Prosta, pocorna spowyecz ma bycz, czysta y vyerna, czasta, odthcrita, rostropna y dobrowolna, srmyeszlyva, czala, tayemna, rychla, placzacza, moczna, poszluszna y tesz nasza zaluyącza [32].

Among the sins committed by means of an affirmative act there are listed the following:

Sortilegys, auguriis aut divinacionibus intendere. Karacteres, scripturas, in plumbo aut in aliquo alio coligaturas plumbi fusi vel cere vel alicuius alterius non medicionalis differe atque in his contra preceptum Domini et ecclesie spem ponere [33].

In the short instruction which begins with the words Sacerdos, qui debet confessions recipere…, in the codex BJ 2403 there features the following query:

Si corpus Domini servasti in ore tuo vel posuisti ipsum in aliquo loco indigno propter incantaciones faciendas…[34]

The above-mentioned MS BJ 2397 from 1418, attached to which has been preserved the will of Mikolaj Wisliczka also contains short texts dealing with confession. One of them begins with the words Post modem querat de denim preceptis and contains the following question in the part dealing with the sins violating the First Commandment:

Querat ergo utrum experimenta vel incantaciones vel coniuraciones pro mulieribus vel sortilegis pro rebus inveniendis fecerit vel auguria servaverit vel divinaciones vel demones consulerit.

As regards the Third Commandment, the confessor was supposed to ask the following:

…si in festis ad ducendas choreas vel spectacula ad videnda exivit vel sicut est consvetudo in aliquibus partibus in vigiliis sanctorum et in ecclesiis cantilenas luxuriosas cantare. Quod grave peccatum est.

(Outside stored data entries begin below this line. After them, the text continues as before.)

Lemma get_text_locale_priority_witness :
  get_text format_plain no_storage two_locales "messages.welcome"
    (Some "xx"%string) (Some "en"%string) [("user_id"%string, VInt 7)]
  = (Return (JStr "Hello"), two_locales)
  /\ get_text format_plain no_storage two_locales "messages.welcome" None None
       [("user_id"%string, VInt 7)]
     = (Return (JStr ""), two_locales).
Proof.
  destruct (get_text_locale_priority format_plain no_storage two_locales
              "messages.welcome" (VInt 7) "ru" "xx" "en" [])
    as (H1 & _ & H3 & _ & _).
  - discriminate.
  - reflexivity.
  - reflexivity.
  - reflexivity.
  - reflexivity.
  - split; [exact H1|exact H3].
Defined.

Lemma set_user_locale_then_get_witness :
  let r := set_user_locale false start_state (VInt 7) "en" in
  r.1 = true
  /\ get_user_locale no_storage (LocaleHelper.globals r.2) (VInt 7)
     = (Some "en"%string, LocaleHelper.globals r.2)
  /\ (forall u', u' <> VInt 7 ->
        user_locales_get u' (_user_locales (LocaleHelper.globals r.2))
        = user_locales_get u' (_user_locales LocaleExamples.globals))
  /\ get_locale (LocaleHelper.globals r.2) = get_locale LocaleExamples.globals
  /\ updates r.2 = [(VInt 7, "en"%string)].
Proof.
  apply (set_user_locale_then_get no_storage false start_state (VInt 7) "en").
  reflexivity.
Defined.

Lemma get_user_language_is_never_empty_witness :
  truthy
    (Some (get_user_language no_storage false settings start_state (VInt 7)).1)
  = true
  /\ forall l,
      user_locales_get (VInt 7)
        (_user_locales (LocaleHelper.globals start_state)) = Some l ->
      truthy (Some l) = true ->
      (get_user_language no_storage false settings start_state (VInt 7)).1
      = l.
Proof.
  apply (get_user_language_is_never_empty no_storage false settings
           start_state (VInt 7)).
  reflexivity.
Defined.

Lemma set_user_language_persists_unloaded_witness :
  set_user_language false start_state (VInt 7) "de"
  = (true, {| globals := LocaleExamples.globals;
              updates := [(VInt 7, "de"%string)] |})
  /\ set_user_locale false start_state (VInt 7) "de" = (false, start_state)
  /\ (VInt 7 <> VNone ->
      user_locales_get (VInt 7)
        (_user_locales (LocaleHelper.globals start_state)) = None ->
      stored_de (VInt 7) = Some "de"%string ->
      truthy (Some "de"%string) = true ->
      forall key kwargs,
        (get_text format_plain stored_de (LocaleHelper.globals start_state)
           key None None (("user_id"%string, VInt 7) :: kwargs)).1
        = Return (JStr "")).
Proof.
  apply (set_user_language_persists_unloaded format_plain stored_de
           start_state (VInt 7) "de").
  reflexivity.
Defined.

End LocaleCoverageExamples.

(** ** The cooldown between two submissions *)

Section CooldownCoverage.

Import Py Config Locales Feedback.

Variable format : string -> list (string * PyVal) -> FormatOutcome.
Variable stored_locale : PyVal -> option string.
Variable cfg : Settings.

Implicit Types (g : Globals) (self : FeedbackService).

(** X11: when the cooldown is enabled, a submission recorded by
    [update_last_feedback] at time [t0] makes [check_cooldown] refuse
    the same kind of feedback of the same user at every time less than
    [FEEDBACK_COOLDOWN_HOURS] after [t0] (also at times before [t0]),
    and allow it from then on. *)
Theorem cooldown_lasts_the_configured_hours g self t0 t user_id feedback_type
  user_lang :
  FEEDBACK_COOLDOWN_ENABLED cfg = true ->
  check_cooldown format stored_locale cfg g
    (update_last_feedback self t0 user_id feedback_type) t user_id
    feedback_type user_lang
  = Checked true None
  <-> FEEDBACK_COOLDOWN_HOURS cfg * 3600 * 1000000 <= t - t0.
Proof.
  intros He.
  assert (last_feedback (update_last_feedback self t0 user_id feedback_type)
            !! (user_id, feedback_type) = Some t0) as Hlast.
  { unfold update_last_feedback. simpl. apply lookup_insert_eq. }
  split.
  - intros Hc.
    destruct (Z_le_gt_dec (FEEDBACK_COOLDOWN_HOURS cfg * 3600 * 1000000)
                (t - t0)) as [|Hgt]; [done|].
    rewrite (check_cooldown_pending format stored_locale cfg g _ t user_id
               feedback_type user_lang t0 He Hlast) in Hc by lia.
    by destruct (get_text _ _ _ _ _ _ _).1.
  - intros Hle. by eapply check_cooldown_elapsed.
Qed.

(** X12: the cooldown is kept per user and per kind of feedback: a
    submission recorded for one pair does not change the answer of
    [check_cooldown] for another user or for the other kind. *)
Theorem cooldown_is_per_user_and_kind g self t0 t user_id feedback_type
  other_id other_type user_lang :
  (other_id, other_type) <> (user_id, feedback_type) ->
  check_cooldown format stored_locale cfg g
    (update_last_feedback self t0 user_id feedback_type) t other_id
    other_type user_lang
  = check_cooldown format stored_locale cfg g self t other_id other_type
      user_lang.
Proof.
  intros Hne. unfold check_cooldown, update_last_feedback. simpl.
  by rewrite lookup_insert_ne.
Qed.

(** X13: while the cooldown lasts and the clock has not gone back
    behind the last submission, the number of hours that the refusal
    reports lies between zero and [FEEDBACK_COOLDOWN_HOURS], and it does
    not grow as time passes. *)
Theorem reported_hours_are_within_the_window hours elapsed elapsed' :
  0 <= elapsed <= elapsed' ->
  elapsed' < hours * 3600 * 1000000 ->
  0 <= remaining_hours (hours * 3600) elapsed'
  /\ remaining_hours (hours * 3600) elapsed'
     <= remaining_hours (hours * 3600) elapsed
  /\ remaining_hours (hours * 3600) elapsed <= hours.
Proof.
  intros He Hlt. unfold remaining_hours.
  repeat split.
  - apply Z.div_pos; lia.
  - apply Z.div_le_mono; lia.
  - assert ((hours * 3600 * 1000000 - elapsed + 3599 * 1000000)
            / (3600 * 1000000) < hours + 1); [|lia].
    apply Z.div_lt_upper_bound; lia.
Qed.

End CooldownCoverage.

Section CooldownCoverageExamples.

Import Py Config Locales Feedback LocaleExamples.

Lemma cooldown_lasts_the_configured_hours_witness :
  check_cooldown format_plain no_storage settings globals
    (update_last_feedback one_suggestion (timestamp_s 100) 7 "suggestion")
    (timestamp_s 3700) 7 "suggestion" None
  = Checked true None
  <-> FEEDBACK_COOLDOWN_HOURS settings * 3600 * 1000000
      <= timestamp_s 3700 - timestamp_s 100.
Proof.
  apply (cooldown_lasts_the_configured_hours format_plain no_storage settings
           globals one_suggestion (timestamp_s 100) (timestamp_s 3700) 7
           "suggestion" None).
  reflexivity.
Defined.

Lemma cooldown_is_per_user_and_kind_witness :
  check_cooldown format_plain no_storage settings globals
    (update_last_feedback one_suggestion (timestamp_s 100) 7 "suggestion")
    (timestamp_s 200) 7 "review" None
  = check_cooldown format_plain no_storage settings globals one_suggestion
      (timestamp_s 200) 7 "review" None.
Proof.
  apply (cooldown_is_per_user_and_kind format_plain no_storage settings
           globals one_suggestion (timestamp_s 100) (timestamp_s 200) 7
           "suggestion" 7 "review" None).
  discriminate.
Defined.

Lemma reported_hours_are_within_the_window_witness :
  0 <= remaining_hours (2 * 3600) 3599500000
  /\ remaining_hours (2 * 3600) 3599500000
     <= remaining_hours (2 * 3600) 1000000
  /\ remaining_hours (2 * 3600) 1000000 <= 2.
Proof.
  apply (reported_hours_are_within_the_window 2 1000000 3599500000).
  - lia.
  - lia.
Defined.

End CooldownCoverageExamples.

(** ** Suggestions and reviews *)

Section FeedbackFlowCoverage.

Import Py Config Locales Feedback Bans FeedbackFlow.

Variable format : string -> list (string * PyVal) -> FormatOutcome.
Variable stored_locale : PyVal -> option string.
Variable cfg : Settings.
Variable g : Globals.

Implicit Types (b : Bot) (env : Env) (uid : Z).

Lemma data_of_with_data b uid d : data_of (with_data uid d b) uid = d.
Proof. unfold data_of, with_data. simpl. by rewrite lookup_insert_eq. Qed.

In the notes towards the end of the codex there is a copy from some kind of a penitential regarding superstitions involved in taking Communion:

De mulieribus, que corpus Domini tenent in ore et osculantur viros suos. Sorciarie, que corpus Domini in ore retinent et cum ipso osculantur amasios suos, ut eos habeant coniuges omnibus diebus sue vite peniteant… Similiter ille qui crismate meleficia procuraverit penitendus est ad arbitrium sacerdoties vel de aliis sacramentis… Omnes srciarie graviter sunt penitende tanquam ligate comunicacione generali [35].

In the confessional manual contained in MS BJ 2540, to which has been attached a fragment of a sermon by Stanisuav of Skalbmierz, we find a chapter beginning with the words Sors est dedicated to discussing auguries and magic. The matter of wearing amulets is discussed and, among others, the following question is raised:



[32] MS BJ 2213, 194r.
[33] Same, 199r.
[34] MS BJ 2403, 169v.
[35] MS BJ 2397, 277v-278r, 281v.

Utrum cartle et alligature circa collum infirmorum contentes verba evengelica aut versus psalterii vel alia divina verba suspendere circa collum sit peccatum?

Another chapter, entitled De imaginibus. quasi facing astronomi discusses the pictures/drawings that were being made by astrologers [36]. In turn, the Casus penitenciales secundum iura which is contained in MS BJ 2151, dated from the first quarter of the fifteenth century, sets out atonements for various mortal sins. Among other things what is discussed there includes instances of soothsaying and magic: “qui videt in astrolabio” as well as “sortilegus” [37]. Another source is the fourteenth century Determinaciones diversorum casuum by Stephan of Rudnice (who was the vicar general of Ernest of Pardubice) in MS BJ 2220 which also touches upon magic and superstitions; perhaps this was a source of some of the discussion by Stanisuav of Skalbmierz [38].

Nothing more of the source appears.